Great job Bien!!!!!! The colours are amazing!!!!


----------



## Captured Moments (Apr 22, 2010)

Bien, very nice.
I need some fern from you.


----------



## SeaHorse_Fanatic (Apr 22, 2010)

Bien,

you are a true underwater artist.

Anthony


----------



## Bien Lim (Apr 21, 2010)

I have a lot right now just come by..



Captured Moments said:


> Bien, very nice.
> I need some fern from you.


----------



## Bien Lim (Apr 21, 2010)

thanks Anthony



SeaHorse_Fanatic said:


> Bien,
> 
> you are a true underwater artist.
> 
> Anthony


----------



## Bien Lim (Apr 21, 2010)

Thanks buddy!! your Rainbow was so big it took her 2 weeks before she can keep up to mine.
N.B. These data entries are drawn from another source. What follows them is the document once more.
Definition client_mgmt_remove_dirent_sm : sm_file := mkFile "client/sysint/mgmt-remove-dirent.sm"
  [] [
  machine_ "pvfs2_client_mgmt_remove_dirent_sm" [
    state "init" (run "mgmt_remove_dirent_init") [default ⇒ "remove_dirent_get_capability"];
    state "remove_dirent_get_capability" (jump "pvfs2_client_getattr_sm")
      [success ⇒ "remove_dirent_setup_msgpair"; default ⇒ "cleanup"];
    state "remove_dirent_setup_msgpair" (run "mgmt_remove_dirent_setup_msgpair")
      [success ⇒ "remove_dirent_xfer_msgpair"; default ⇒ "cleanup"];
    state "remove_dirent_xfer_msgpair" (jump "pvfs2_msgpairarray_sm")
      [success ⇒ "cleanup"; default ⇒ "remove_dirent_retry_or_fail"];
    state "remove_dirent_retry_or_fail" (run "mgmt_remove_dirent_retry_or_fail")
      [success ⇒ "remove_dirent_get_capability"; default ⇒ "cleanup"];
    state "cleanup" (run "mgmt_remove_dirent_cleanup") [default ⇒ terminate]]].

Definition client_mgmt_remove_object_sm : sm_file := mkFile "client/sysint/mgmt-remove-object.sm"
  [] [
  machine_ "pvfs2_client_mgmt_remove_object_sm" [
    state "init" (run "mgmt_remove_init") [default ⇒ "remove_object_get_capability"];
    state "remove_object_get_capability" (jump "pvfs2_client_getattr_sm")
      [success ⇒ "remove_object_setup_msgpair"; default ⇒ "cleanup"];
    state "remove_object_setup_msgpair" (run "mgmt_remove_object_setup_msgpair")
      [success ⇒ "remove_object_xfer_msgpair"; default ⇒ "cleanup"];
    state "remove_object_xfer_msgpair" (jump "pvfs2_msgpairarray_sm") [default ⇒ "cleanup"];
    state "cleanup" (run "mgmt_remove_cleanup") [default ⇒ terminate]]].

Definition client_mgmt_setparam_list_sm : sm_file := mkFile "client/sysint/mgmt-setparam-list.sm"
  [] [
  machine_ "pvfs2_client_mgmt_setparam_list_sm" [
    state "init" (run "mgmt_setparam_list_init") [default ⇒ "setparam_list_get_capability"];
    state "setparam_list_get_capability" (jump "pvfs2_client_getattr_sm")
      [success ⇒ "setup_msgpair"; default ⇒ "cleanup"];
    state "setup_msgpair" (run "mgmt_setparam_list_setup_msgpair")
      [success ⇒ "xfer_msgpair"; default ⇒ "cleanup"];
    state "xfer_msgpair" (jump "pvfs2_msgpairarray_sm") [default ⇒ "cleanup"];
    state "cleanup" (run "mgmt_setparam_list_cleanup") [default ⇒ terminate]]].
Definition server_unstuff_sm : sm_file := mkFile "server/unstuff.sm"
  [("STATE_UNSTUFF", 33%Z); ("STATE_CAPABILITY", 34%Z)] [
  machine_ "pvfs2_unstuff_sm" [
    state "prelude" (jump "pvfs2_prelude_sm")
      [success ⇒ "getattr_setup"; default ⇒ "final_response"];
    state "getattr_setup" (run "getattr_setup")
      [success ⇒ "getattr_do_work"; default ⇒ "final_response"];
    state "getattr_do_work" (jump "pvfs2_get_attr_work_sm") [default ⇒ "getattr_interpret"];
    state "getattr_interpret" (run "getattr_interpret")
      ["STATE_UNSTUFF" ⇒ "get_keyvals"; default ⇒ "final_response"];
    state "get_keyvals" (run "get_keyvals")
      [success ⇒ "inspect_keyvals"; default ⇒ "final_response"];
    state "inspect_keyvals" (run "inspect_keyvals")
      [success ⇒ "get_handles"; default ⇒ "final_response"];
    state "get_handles" (run "get_handles") [default ⇒ "set_handles_on_object"];
    state "set_handles_on_object" (run "set_handles_on_object")
      [success ⇒ "update_dfile_count"; default ⇒ "final_response"];
    state "update_dfile_count" (run "update_dfile_count")
      [success ⇒ "remove_layout"; default ⇒ "final_response"];
    state "remove_layout" (run "remove_layout")
      [success ⇒ "get_capability_setup"; default ⇒ "final_response"];
    state "get_capability_setup" (run "get_capability_setup")
      ["STATE_CAPABILITY" ⇒ "get_capability"; default ⇒ "final_response"];
    state "get_capability" (jump "pvfs2_get_attr_work_sm") [default ⇒ "get_capability_cleanup"];
    state "get_capability_cleanup" (run "get_capability_cleanup") [default ⇒ "final_response"];
    state "final_response" (jump "pvfs2_final_response_sm") [default ⇒ "cleanup"];
    state "cleanup" (run "cleanup") [default ⇒ terminate]]].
I guess she loss some weight and her mobility improves and now shes good.



catgoldfish said:


> Great job Bien!!!!!! The colours are amazing!!!!


----------



## AdobeOtoCat (Dec 10, 2011)

wow. stunning. i always wanted to work with bigger planted tanks. danggg


----------



## CRS Fan (Apr 21, 2010)

Very nice (as always), Bien !

Best Regards,

Stuart


----------



## brezilian (Apr 21, 2012)

wow looks amazing. i have a question. me and my dad have a 20 gallon tank that we would like to convert into a community/planted/shrimp tank what fish, plants and shrimp would you say are a good fit


----------



## pinkjell (Apr 22, 2010)

onefishtwofish said:


> i would like to be a fish in any of those tanks. not stuck with a bunch of rocks like africans.


me too! great looking tanks, im envious of your plants . where did you originally get them?


----------



## Reckon (Jul 25, 2012)

You works are inspiring


----------



## Reckon (Jul 25, 2012)

Bien Lim said:


>


Bien, what's the name of the plant in the foreground?
Thanks


----------



## Bien Lim (Apr 21, 2010)

that is a sunset hygro!! if yoou grow it in med or high light they will grow horizontal like HC or Glosso. and you can trim it as low as you can to give you a foregrgound effect but really it is a stem plant.



Reckon said:


> Bien, what's the name of the plant in the foreground?
> Thanks


----------



## April (Apr 21, 2010)

Gorgeous as always. 
Bien is a
Master . He also does help people setup planted tanks if someone wants help. His side business. 
He did a display 125 gallon. For me a few years ago.


----------



## Bien Lim (Apr 21, 2010)

thanks man, I need to come over to get some rare plants



CRS Fan said:


> Very nice (as always), Bien !
> 
> Best Regards,
> 
> Stuart


----------



## Bien Lim (Apr 21, 2010)

thanks April!! btw, thank you very much for the branches they were awesome. Did your customer ever pick up the rest of them?



April said:


> Gorgeous as always.
> Bien is a
> Master . He also does help people setup planted tanks if someone wants help. His side business.
> He did a display 125 gallon. For me a few years ago.


----------



## Bien Lim (Apr 21, 2010)

sorry this is after the water change so its a bit cloudy/ monthly service and monthly water change set up










Fluval Osaka SHRIMP TANK/ Very low tech set up with monthly service/ after pruning


----------



## Bien Lim (Apr 21, 2010)

45 gal. cube/ 1st day/ river rock/ SHRIMP TANK TO BE













































7 days later/ the plant is settling in nicely




























Bald spot but was later on planted with HM/ I love how the plant color up on this set up!!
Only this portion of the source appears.